WASHINGTON – A day after Gen. David Petraeus assured the Senate Armed Services Committee that a July 2011 timetable to withdraw U.S. troops from Afghanistan sends a crucial “message of urgency,” another a fellow counterinsurgency expert said the perception of a set end date works against U.S. forces there.

“It’s reinforcing all the negative stereotypes about American commitment,” said Conrad Crane, director of the U.S. Army Military History Institute of the Army War College and lead author on the Army and Marine Corps field manual that contains the current counterinsurgency doctrine. “Everything coming back on this is negative,” Crane said. “It’s hurting our ability to accomplish the mission at the tactical and operational level.”

Crane spoke at a luncheon discussion at the Hudson Institute on the topic “Can Counterinsurgency Work in Afghanistan?” along with Ann Marlowe, a writer who has been embedded six times with troops in Afghanistan and a visiting fellow at Hudson.

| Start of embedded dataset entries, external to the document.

(** C9. In every state reached from the initial one by requests,
    completions and re-renders, the provider holds at most one descriptor,
    and [promiseRef] holds a handle exactly when a descriptor is held; after
    a render this is exactly when a dialog is on screen. *)
Theorem C9_single_slot_invariant (ops : list Op) :
  let s := run ops initial in
  length (option_list (held s)) <= 1 /\
  (is_Some (promiseRef s) <-> is_Some (held s)) /\
  (is_Some (promiseRef (render s)) <-> is_Some (rendered (render s))).
Proof.
  intros s. destruct (consistent_reachable ops) as [Hslot _ _]. fold s in Hslot.
  split; [destruct (held s); cbn; lia|].
  assert (H : is_Some (promiseRef s) <-> is_Some (held s)).
  { rewrite <- !not_eq_None_Some. tauto. }
  split; [exact H|].
  unfold rendered, AsyncModalProvider. cbn [dialog].
  rewrite renderModal_render. change (promiseRef (render s)) with (promiseRef s).
  rewrite H. destruct (held s); split; intros [x Hx]; try discriminate; eauto.
Qed.



(** ** Further properties of the handlers *)

Lemma settled_cell_step (p : PromiseId) (c : PromiseCell) (s : Host) (op : Op) :
  c ≠ Pending -> promises s !! p = Some c -> promises (step s op) !! p = Some c.
Proof.
  intros Hc Hcell. destruct op as [params|result|]; cbn.
  - unfold exec. rewrite showModal_unfold. cbn.
    rewrite lookup_app_l by (eapply lookup_lt_Some; eauto). exact Hcell.
  - rewrite handleClose_unfold. cbn.
    destruct (promiseRef s) as [r|]; [|exact Hcell].
    destruct (resolve r) as [p'|p']; rewrite settle_keeps; congruence.
  - exact Hcell.
Qed.

Lemma settled_cell_run (p : PromiseId) (c : PromiseCell) (ops : list Op) (s : Host) :
  c ≠ Pending -> promises s !! p = Some c -> promises (run ops s) !! p = Some c.
Proof.
  intros Hc. revert s. induction ops as [|op ops IH]; intros s H; [exact H|].
  cbn. apply IH, settled_cell_step; assumption.
Qed.

Lemma promises_grow_step (s : Host) (op : Op) :
  length (promises s) <= length (promises (step s op)).
Proof.
  destruct op as [params|result|]; cbn.
  - unfold exec. rewrite showModal_unfold. cbn. rewrite length_app. lia.
  - rewrite handleClose_unfold. cbn.
    destruct (promiseRef s) as [r|]; [|lia].
    destruct (resolve r); rewrite settle_length; lia.
  - lia.
Qed.

Lemma promises_grow_run (ops : list Op) (s : Host) :
  length (promises s) <= length (promises (run ops s)).
Proof.
  revert s. induction ops as [|op ops IH]; intros s; [cbn; lia|].
  cbn. etransitivity; [apply (promises_grow_step s op)|apply IH].
Qed.

(** The promise of a request once [onClose] has been called, with nothing but
    re-renders since the request. *)
Lemma completed (d : ShowModalParams) (k : nat) (result : option Value) (s : Host) :
  let q := eval (showModal d) s in
  let s' := exec (handleClose result) (renders k (exec (showModal d) s)) in
  promises s' !! q = Some (Follows (S q)) /\
  promises s' !! S q = Some (resolution (S q) (argument result)) /\
  promiseRef s' = None /\
  held s' = None /\
  renderModal s' = renderModal (renders k (exec (showModal d) s)) /\
  invoked s' = invoked s ++ [(ResolveOf (S q), argument result)].
Proof.
  cbn zeta.
  pose proof (requested d k s) as (Hq & _ & Href & Hcells & Hinv). cbn zeta in *.
  destruct (requested_cells (promises s) Pending) as [Hlock Hpend].
  rewrite <- Hq, <- Hcells in Hlock, Hpend.
  rewrite handleClose_unfold. cbn [promises promiseRef renderModal invoked].
  rewrite Href, Hinv. cbn [resolve handle].
  rewrite settle_pending by exact Hpend.
  split; [rewrite list_lookup_insert_ne by lia; exact Hlock|].
  split; [apply list_lookup_insert_eq; eapply lookup_lt_Some; eauto|].
  repeat split.
Qed.

Lemma observed_plain (s : Host) (q : PromiseId) (v : Value) :
  promises s !! q = Some (Follows (S q)) ->
  promises s !! S q = Some (resolution (S q) v) ->
  thenable v = false ->
  promise_state s q = SFulfilled v.
Proof.
  intros Hq Hp Hplain. rewrite (resolution_plain _ _ Hplain) in Hp.
  unfold promise_state.
  apply follow_locked_fulfilled with (p := S q); [assumption..|].
  apply lookup_lt_Some in Hp. lia.
Qed.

Crane identified ways war in Afghanistan is different from other U.S. military campaigns and how that difference will affect how counterinsurgency doctrine is applied. Among them:

Mosaic
“It’s a mosaic war,” Crane said. “It differs from valley to valley and hill to hill.” This piecemeal arrangement of societal and fighting conditions lends itself to the iterative process of planning counterinsurgency campaigns: “You’ve got to continually redesign and re-plan it,” Crane said.

A colonel’s war
Crane called the Afghan war, Operation Enduring Freedom, “a colonel’s war, not a general’s war.”
“The colonels control the key battle space and the key resources in their zone much better than the generals do in the planning office,” Crane said.

Victory will be defined by a key tenet of counterinsurgency, Crane said: in order to have security, the people must accept the government as legitimate.

“What will victory look like? That’s a question to ask the Afghans,” Crane said. But, Crane later added: “Five years from now what do things look like in Afghanistan? I think that answer is going to be determined a lot more by what goes on in Washington than what goes on in Kabul.”